Glaucoma is a heterogeneous ocular disease that affects nearly 70 million individuals worldwide. Despite the
availability of symptomatic treatments and surgeries, ~10% of patients reach permanent blindness, and
treatments do not address the underlying cause of the disease. In most glaucoma subtypes, elevated
intraocular pressure (IOP) is the causal risk factor. Elevated IOP originates from trabecular meshwork (TM)

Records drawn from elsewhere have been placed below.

(** Whether album [k] counts for title [t] in a view, [shared] telling
    which view, and the count of the title: the members of all such albums
    together. *)
Definition counts_for (db : PhotosDB) (shared : bool) (t : option string)
    (k : string) : bool :=
  match _dbalbum_details db !! k with
  | Some det =>
      bool_decide (title det = t)
      && match cloudownerhashedpersonid det with
         | PNone => negb shared
         | _ => shared
         end
  | None => false
  end.

Definition title_count (db : PhotosDB) (shared : bool) (t : option string) : nat :=
  sum_list ((λ km, length km.2)
              <$> filter (λ km, counts_for db shared t km.1 = true)
                         (map_to_list (_dbalbums_album db))).


(** A store whose keyword join yields a uuid Z that the photo details query
    does not. *)
Definition stray_keyword_store : store5 :=
  {| s5_faces := []; s5_albums := []; s5_album_details := [];
     s5_keywords := [ {| k_name := "cat"; k_uuid := "Z" |} ];
     s5_volumes := [];
     s5_photos := [ sample_photo5 "A" (Some 0) None None ];
     s5_descriptions := []; s5_adjustments := [];
     s5_availability_subtype := []; s5_availability_fingerprint := [];
     s5_cloud := [] |}.

(** The record that a row of the album details query stands for, per
    ingester. *)
Definition details4_of (row : album_details4_row) : album_details :=
  {| title := ad4_name row;
     cloudlibrarystate := of_int (ad4_cloudLibraryState row);
     cloudidentifier := of_text (ad4_cloudIdentifier row);
     cloudlocalstate := PNone;
     cloudownerfirstname := PNone;
     cloudownderlastname := PNone;
     cloudownerhashedpersonid := PNone |}.

Definition details5_of (row : album_details5_row) : album_details :=
  {| title := ad5_title row;
     cloudlibrarystate := PNone;
     cloudidentifier := PNone;
     cloudlocalstate := of_int (ad5_cloudlocalstate row);
     cloudownerfirstname := of_text (ad5_cloudownerfirstname row);
     cloudownderlastname := of_text (ad5_cloudownerlastname row);
     cloudownerhashedpersonid := of_text (ad5_cloudownerhashedpersonid row) |}.

(** * Properties *)

(** ** The error monad and the loops *)

Lemma bind_Ok {A B} (r : result A) (k : A → result B) (b : B) :
  (r ≫= k) = Ok b ↔ ∃ a, r = Ok a ∧ k a = Ok b.
Proof.
  destruct r as [a|e]; simpl.
  - split; [eauto | intros (a' & Ha & ?); congruence].
  - split; [done | intros (a' & Ha & ?); discriminate].
Qed.

Lemma getitem_Ok `{Countable K} {V} (d : gmap K V) (k : K) (v : V) :
  getitem d k = Ok v ↔ d !! k = Some v.
Proof. unfold getitem. destruct (d !! k); split; congruence. Qed.

Lemma index_of_Ok (r : result PhotosDB) : is_ok r = true → r = Ok (index_of r).
Proof. destruct r; [done | discriminate]. Qed.

Lemma lookup_Some_default {A} (o : option A) (a : A) :
  is_Some o → o = Some (default a o).
Proof. by intros [x ->]. Qed.

Lemma entry_of_Some (db : PhotosDB) (uuid : string) :
  has_key (_dbphotos db) uuid = true →
  _dbphotos db !! uuid = Some (entry_of db uuid).
Proof.
  unfold has_key, entry_of. intros [d Hd]%bool_decide_eq_true. by rewrite Hd.
Qed.

(** Goals closed by running the functions, and decidable goals closed by
    running their decision procedure. *)
Ltac run := vm_compute; reflexivity.
Ltac decided := apply (bool_decide_unpack _); vm_compute; exact I.
Ltac ingested := apply index_of_Ok; run.
Ltac entry := apply entry_of_Some; run.
(* ===== verification/Store.v ===== *)
(** * Reasoning about computations over a store

    Three views of a computation [m : St S A]: [respects R m] - every run of
    [m] that returns relates the store it started from to the one it ends in;
    [always R m] - every run does, whether it returns or throws; and the
    inversion of a run that returns into the runs of its parts ([inv_st]).
    [restores m] says that a run which throws leaves the store as it was. *)
From S2P Require Import Prelude.

Section relations.
Context {S : Type} (R : relation S).

Definition respects {A} (m : St S A) : Prop :=
  forall s a s', m s = (Ok a, s') -> R s s'.
Definition always {A} (m : St S A) : Prop := forall s, R s (snd (m s)).

Lemma always_respects {A} (m : St S A) : always m -> respects m.
Proof. intros H s a s' E. specialize (H s). by rewrite E in H. Qed.

Lemma always_run {A} (m : St S A) s r s' : always m -> m s = (r, s') -> R s s'.
Proof. intros H E. specialize (H s). by rewrite E in H. Qed.

Lemma respects_ret `{!Reflexive R} {A} (a : A) : respects (mret a).
Proof. intros s b s' [= _ <-]. reflexivity. Qed.
Lemma respects_throw {A} e : respects (st_throw (A:=A) e).
Proof. intros s b s' [=]. Qed.
Lemma respects_get `{!Reflexive R} : respects st_get.
Proof. intros s b s' [= _ <-]. reflexivity. Qed.
Lemma respects_gets `{!Reflexive R} {A} (f : S -> A) : respects (st_gets f).
Proof. intros s b s' [= _ <-]. reflexivity. Qed.
Lemma respects_lift `{!Reflexive R} {A} (m : result A) : respects (st_lift m).
Proof. intros s b s' [= _ <-]. reflexivity. Qed.
Lemma respects_modify f : (forall s, R s (f s)) -> respects (st_modify f).
Proof. intros H s b s' [= _ <-]. apply H. Qed.

Lemma respects_bind `{!Transitive R} {A B} (m : St S A) (f : A -> St S B) :
  respects m -> (forall a, respects (f a)) -> respects (m ≫= f).
Proof.
  intros Hm Hf s b s'. unfold mbind, St_bind.
  destruct (m s) as [[a|e] s1] eqn:E; [|intros [=]].
  intros H. etrans; [by eapply Hm | by eapply Hf].
Qed.

Lemma respects_mapM `{!Reflexive R, !Transitive R} {A B} (f : A -> St S B) l :
  (forall x, respects (f x)) -> respects (st_mapM f l).
Proof.
  intros Hf. induction l as [|x l IH]; simpl; [apply respects_ret|].
  apply respects_bind; [done|]. intros y. apply respects_bind; [done|].
  intros ys. apply respects_ret.
Qed.

(** A handler that only rethrows. *)
Lemma respects_rethrow {A} (m : St S A) h :
  respects m -> (forall e s a s', h e s <> (Ok a, s')) -> respects (st_catch m h).
Proof.
  intros Hm Hh s a s'. unfold st_catch. destruct (m s) as [[b|e] s1] eqn:E.
  - intros [= <- <-]. by eapply Hm.
  - intros H. by destruct (Hh e s1 a s').
Qed.

Lemma always_ret `{!Reflexive R} {A} (a : A) : always (mret a).
Proof. intros s. simpl. reflexivity. Qed.
Lemma always_throw `{!Reflexive R} {A} e : always (st_throw (A:=A) e).
Proof. intros s. simpl. reflexivity. Qed.
Lemma always_get `{!Reflexive R} : always st_get.
Proof. intros s. simpl. reflexivity. Qed.
Lemma always_gets `{!Reflexive R} {A} (f : S -> A) : always (st_gets f).
Proof. intros s. simpl. reflexivity. Qed.
Lemma always_lift `{!Reflexive R} {A} (m : result A) : always (st_lift m).
Proof. intros s. simpl. reflexivity. Qed.

Lemma always_bind `{!Transitive R} {A B} (m : St S A) (f : A -> St S B) :
  always m -> (forall a, always (f a)) -> always (m ≫= f).
Proof.
  intros Hm Hf s. specialize (Hm s). unfold mbind, St_bind.
  destruct (m s) as [[a|e] s1]; simpl in *; [|done].
  etrans; [exact Hm | apply Hf].
Qed.

Lemma always_catch `{!Transitive R} {A} (m : St S A) h :
  always m -> (forall e, always (h e)) -> always (st_catch m h).
Proof.
  intros Hm Hh s. specialize (Hm s). unfold st_catch.
  destruct (m s) as [[a|e] s1]; simpl in *; [done|].
  etrans; [exact Hm | apply Hh].
Qed.

Lemma always_mapM `{!Reflexive R, !Transitive R} {A B} (f : A -> St S B) l :
  (forall x, always (f x)) -> always (st_mapM f l).
Proof.
  intros Hf. induction l as [|x l IH]; simpl; [apply always_ret|].
  apply always_bind; [done|]. intros y. apply always_bind; [done|].
  intros ys. apply always_ret.
Qed.
End relations.

Lemma always_weaken {S} (R R' : relation S) {A} (m : St S A) :
  (forall s s', R s s' -> R' s s') -> always R m -> always R' m.
Proof. intros HR H s. apply HR, H. Qed.

(** ** Read-only computations *)
Abbreviation reads := (always eq).

Lemma reads_always {S} (R : relation S) `{!Reflexive R} {A} (m : St S A) :
  reads m -> always R m.
Proof. apply always_weaken. by intros s s' ->. Qed.

Lemma reads_respects {S} (R : relation S) `{!Reflexive R} {A} (m : St S A) :
  reads m -> respects R m.
Proof. intros H. apply always_respects. by apply reads_always. Qed.

Lemma reads_run {S A} (m : St S A) s r s' : reads m -> m s = (r, s') -> s' = s.
Proof. intros H E. symmetry. eapply always_run; eauto. Qed.

(** ** Computations that throw before they write *)
Definition restores {S A} (m : St S A) : Prop := forall s e s', m s = (Throw e, s') -> s' = s.

Lemma restores_reads {S A} (m : St S A) : reads m -> restores m.
Proof. intros H s e s' E. by eapply reads_run. Qed.
Lemma restores_bind {S A B} (m : St S A) (f : A -> St S B) :
  reads m -> (forall a, restores (f a)) -> restores (m ≫= f).
Proof.
  intros Hm Hf s e s'. unfold mbind, St_bind. destruct (m s) as [[a|e1] s1] eqn:E.
  - apply reads_run in E as ->; [|done]. apply Hf.
  - intros [= _ <-]. by eapply reads_run.
Qed.
Lemma restores_modify {S A} (f : S -> S) (k : unit -> St S A) :
  (forall s u, exists a, k u s = (Ok a, s)) -> restores (st_modify f ≫= k).
Proof. intros Hk s e s'. unfold mbind, St_bind, st_modify. destruct (Hk (f s) tt) as [a ->]. by intros [=]. Qed.
Lemma restores_always {S} (R : relation S) `{!Reflexive R} {A} (m : St S A) :
  respects R m -> restores m -> always R m.
Proof.
  intros Hr Ht s. destruct (m s) as [[a|e] s'] eqn:E; cbn; [by eapply Hr|].
  apply Ht in E as ->. reflexivity.
Qed.

(** ** Runs from one store

    [moves R s m]: the run of [m] from [s], when it returns, relates [s] to its end. *)
Definition moves {S} (R : relation S) (s : S) {A} (m : St S A) : Prop := forall a s', m s = (Ok a, s') -> R s s'.

Section moves.
Context {S : Type} (R : relation S).

Lemma respects_moves {A} (m : St S A) : (forall s, moves R s m) -> respects R m.
Proof. intros H s. exact (H s). Qed.
Lemma moves_respects s {A} (m : St S A) : respects R m -> moves R s m.
Proof. intros H. exact (H s). Qed.
Lemma moves_read s {A B} (m : St S A) (f : A -> St S B) :
  reads m -> (forall a, m s = (Ok a, s) -> moves R s (f a)) -> moves R s (m ≫= f).
Proof.
  intros Hm Hf b s'. unfold mbind, St_bind. destruct (m s) as [[a|e] s1] eqn:E; [|by intros [=]].
  pose proof (reads_run _ _ _ _ Hm E) as ->. exact (Hf a eq_refl b s').
Qed.
Lemma moves_then s {A B} (m : St S A) (f : A -> St S B) :
  moves R s m -> (forall a, reads (f a)) -> moves R s (m ≫= f).
Proof.
  intros Hm Hf b s'. unfold mbind, St_bind. destruct (m s) as [[a|e] s1] eqn:E; [|by intros [=]].
  intros H. apply reads_run in H as ->; [|done]. exact (Hm a s1 E).
Qed.
End moves.

(** Structural closure: strips binds, matches and read-only leaves, and leaves
    the primitive steps to the hints of [store]. *)
Create HintDb store discriminated.

Ltac respects_step :=
  match goal with
  | |- respects _ (mret _) => apply respects_ret; try exact _
  | |- respects _ (st_throw _) => apply respects_throw; try exact _
  | |- respects _ st_get => apply respects_get; try exact _
  | |- respects _ (st_gets _) => apply respects_gets; try exact _
  | |- respects _ (st_lift _) => apply respects_lift; try exact _
  | |- respects _ (_ ≫= _) => apply respects_bind; [try exact _ .. | intros ?]
  | |- respects _ (st_mapM _ _) => apply respects_mapM; [try exact _ .. | intros ?]
  | |- respects _ (match ?x with _ => _ end) => destruct x
  | |- respects _ (let _ := _ in _) => cbv zeta
  | |- always _ (mret _) => apply always_ret; try exact _
  | |- always _ (st_throw _) => apply always_throw; try exact _
  | |- always _ st_get => apply always_get; try exact _
  | |- always _ (st_gets _) => apply always_gets; try exact _
  | |- always _ (st_lift _) => apply always_lift; try exact _
  | |- always _ (_ ≫= _) => apply always_bind; [try exact _ .. | intros ?]
  | |- always _ (st_mapM _ _) => apply always_mapM; [try exact _ .. | intros ?]
  | |- always _ (st_catch _ _) => apply always_catch; [try exact _ .. | intros ?]
  | |- always _ (match ?x with _ => _ end) => destruct x
  | |- always _ (let _ := _ in _) => cbv zeta
  end.
Ltac solve_respects := repeat (respects_step || solve [eauto with store]).

(** ** Inverting a successful run *)
Section runs.
Context {S : Type}.
Implicit Types s : S.

Lemma st_bind_Ok {A B} (m : St S A) (f : A -> St S B) s b s' :
  (m ≫= f) s = (Ok b, s') <-> exists a s1, m s = (Ok a, s1) /\ f a s1 = (Ok b, s').
Proof.
  unfold mbind, St_bind. destruct (m s) as [[a|e] s1]; split.
  - intros H. by exists a, s1.
  - by intros (? & ? & [= <- <-] & H).
  - intros [=].
  - by intros (? & ? & [=] & _).
Qed.

Lemma st_bind_run {A B} (m : St S A) (f : A -> St S B) s a s1 :
  m s = (Ok a, s1) -> (m ≫= f) s = f a s1.
Proof. unfold mbind, St_bind. by intros ->. Qed.

Lemma st_bind_throw {A B} (m : St S A) (f : A -> St S B) s e s1 :
  m s = (Throw e, s1) -> (m ≫= f) s = (Throw e, s1).
Proof. unfold mbind, St_bind. by intros ->. Qed.

(** A run that throws threw in its first part or in the rest. *)
Lemma st_bind_Throw {A B} (m : St S A) (f : A -> St S B) s e s' :
  (m ≫= f) s = (Throw e, s') ->
  m s = (Throw e, s') \/ exists a s1, m s = (Ok a, s1) /\ f a s1 = (Throw e, s').
Proof.
  unfold mbind, St_bind. destruct (m s) as [[a|e'] s1]; intros H; [|naive_solver].
  right. by exists a, s1.
Qed.

Lemma st_ret_inv {A} (a b : A) s s' :
  (mret a : St S A) s = (Ok b, s') -> b = a /\ s' = s.
Proof. by intros [= -> ->]. Qed.

Lemma st_get_inv s b s' : st_get s = (Ok b, s') -> b = s /\ s' = s.
Proof. by intros [= -> ->]. Qed.

Lemma st_gets_inv {A} (f : S -> A) s b s' :
  st_gets f s = (Ok b, s') -> b = f s /\ s' = s.
Proof. by intros [= -> ->]. Qed.

Lemma st_modify_inv (f : S -> S) s b s' :
  st_modify f s = (Ok b, s') -> b = tt /\ s' = f s.
Proof. by intros [= <- <-]. Qed.

Lemma st_lift_inv {A} (m : result A) s b s' :
  st_lift m s = (Ok b, s') -> m = Ok b /\ s' = s.
Proof. by intros [= -> ->]. Qed.

Lemma st_pair_inv {A} (a b : A) s s' :
  (Ok a, s) = (Ok b, s') -> b = a /\ s' = s.
Proof. by intros [= -> ->]. Qed.
End runs.

(** ** Transactions and guards *)
Section transactions.
Context {S : Type}.
Implicit Types s : S.

(** [db.transaction(body)] on a store without checks of its own at commit. *)
Definition atomically {A} (body : St S A) : St S A := fun s =>
  match body s with
  | (Ok a, s') => (Ok a, s')
  | (Throw e, _) => (Throw e, s)
  end.

Definition demand (b : bool) (e : error) : St S unit := if b then mret tt else st_throw e.

Lemma demand_inv b e s u s' : demand b e s = (Ok u, s') -> b = true /\ s' = s.
Proof. unfold demand. destruct b; [by intros [= _ <-]|by intros [=]]. Qed.
Lemma demand_reads b e : reads (demand b e).
Proof. intros s. by destruct b. Qed.

Lemma atomically_Ok {A} (body : St S A) s a s' : atomically body s = (Ok a, s') -> body s = (Ok a, s').
Proof. unfold atomically. by destruct (body s) as [[b|e] s1]. Qed.

Lemma atomically_Throw {A} (body : St S A) s e s' : atomically body s = (Throw e, s') -> s' = s.
Proof. unfold atomically. destruct (body s) as [[a|e'] s1]; [done|]. by intros [= _ <-]. Qed.

Lemma always_atomically (R : relation S) `{!Reflexive R} {A} (body : St S A) :
  respects R body -> always R (atomically body).
Proof. intros Hb s. unfold atomically. destruct (body s) as [[a|e] s1] eqn:E; [by eapply Hb|reflexivity]. Qed.

(** The store an atomic call leaves, from what its body does when it returns. *)
Lemma atomically_case {A} (P : S -> Prop) (body : St S A) s :
  P s -> (forall a s', body s = (Ok a, s') -> P s') -> P (atomically body s).2.
Proof. intros Hs Hb. unfold atomically. destruct (body s) as [[a|e] s1] eqn:E; [by eapply Hb|done]. Qed.
End transactions.
#[export] Hint Resolve demand_reads : store.

(** [inv_st] splits every hypothesis [(x ← m; k x) s = (Ok _, _)] into the runs
    of its parts, and discards the trivial ones. *)
Ltac inv_st_step :=
  match goal with
  | H : (_ ≫= _) _ = (Ok _, _) |- _ =>
      let a := fresh "a" in let s := fresh "db" in let H1 := fresh "H" in
      apply st_bind_Ok in H; destruct H as (a & s & H1 & H)
  | H : mret _ _ = (Ok _, _) |- _ => apply st_ret_inv in H; destruct H; subst
  | H : st_get _ = (Ok _, _) |- _ => apply st_get_inv in H; destruct H; subst
  | H : st_gets _ _ = (Ok _, _) |- _ => apply st_gets_inv in H; destruct H; subst
  | H : st_modify _ _ = (Ok _, _) |- _ => apply st_modify_inv in H; destruct H; subst
  | H : st_lift _ _ = (Ok _, _) |- _ => apply st_lift_inv in H; destruct H as [H ?]; subst
  | H : (Ok _, _) = (Ok _, _) |- _ => apply st_pair_inv in H; destruct H; subst
  | H : st_throw _ _ = (Ok _, _) |- _ => discriminate H
  | H : (Throw _, _) = (Ok _, _) |- _ => discriminate H
  end.
Ltac inv_st := repeat inv_st_step.

(** [run_bind H x s Hx]: the first part of the run [H] returned [x] in [s]. *)
Tactic Notation "run_bind" hyp(H) ident(x) ident(s) ident(Hx) :=
  apply st_bind_Ok in H; destruct H as (x & s & Hx & H).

dysfunction. Neuron-like TM cells maintain the TM extracellular matrix, an anterior eye segment tissue, and TM
cell loss an established pathological hallmark of a glaucomatous TM. Genetics also support TM cell death as
being an early event in glaucoma development. Coding mutations in myocilin are closely associated with the
early-onset autosomal-dominant inherited form of glaucoma and comprise the strongest genetic link to
glaucoma (4-10% of all glaucoma and ~30% of juvenile onset). Expressed robustly in TM cells, mutant myocilin
cannot be secreted and instead mutant myocilin is sequestered in the endoplasmic reticulum (ER) where it is
cytotoxic. TM cell loss hastens IOP elevation, leading to an accelerated timeline for retinal cell death and optic
nerve damage in the posterior eye, which are the proximal causes of vision loss in glaucoma. Molecular
pathways contributing to TM cytotoxicity are not established, however, hindering the development of disease-
modifying therapies. We will use our newly developed baker’s yeast (Saccharomyces cerevisiae) model of
myocilin-associated glaucoma to decipher the molecular mechanisms underlying the pathophysiology of TM
cell loss in glaucoma. S. cerevisiae is a model system that has been used to decipher mechanisms underlying
the pathophysiology of numerous human proteostasis disorders, including Parkinson’s, Alzheimer’s, and
Huntington’s diseases, and has led to new therapeutic targets. Our S. cerevisiae model faithfully replicates the
gain-of-function mechanism underlying glaucoma pathogenesis: when expressed in the ER of S. cerevisiae,
mutant myocilin is cytotoxic, and, depending on the experimental design, wild-type myocilin can either be
benign or moderately cytotoxic. Further, targeted screening of S. cerevisiae deletion clones associated with
proteostasis has identified gene-specific modulation of cytotoxicity, with new targets beyond those identified
previously from experiments using mammalian cells. We propose three Specific Aims to define the cytotoxicity
mechanisms caused by myocilin misfolding: (1) screen the S. cerevisiae gene deletion library to identify clones
that restore cell viability; (2) probe the mechanisms underlying preliminary hits obtained in preparation of Aim 1
and new hits that emerge as Aim 1 is completed; (3) conduct a high throughput screen to identify small
molecules that rescue cytotoxicity due to mutant myocilin misfolding. The expected outcomes are gene
products and pathways that sensitize cells to myocilin toxicity and small molecule leads for rescuing TM cell
death. In the long term, this work will identify new targets for disease-modifying therapies for glaucoma.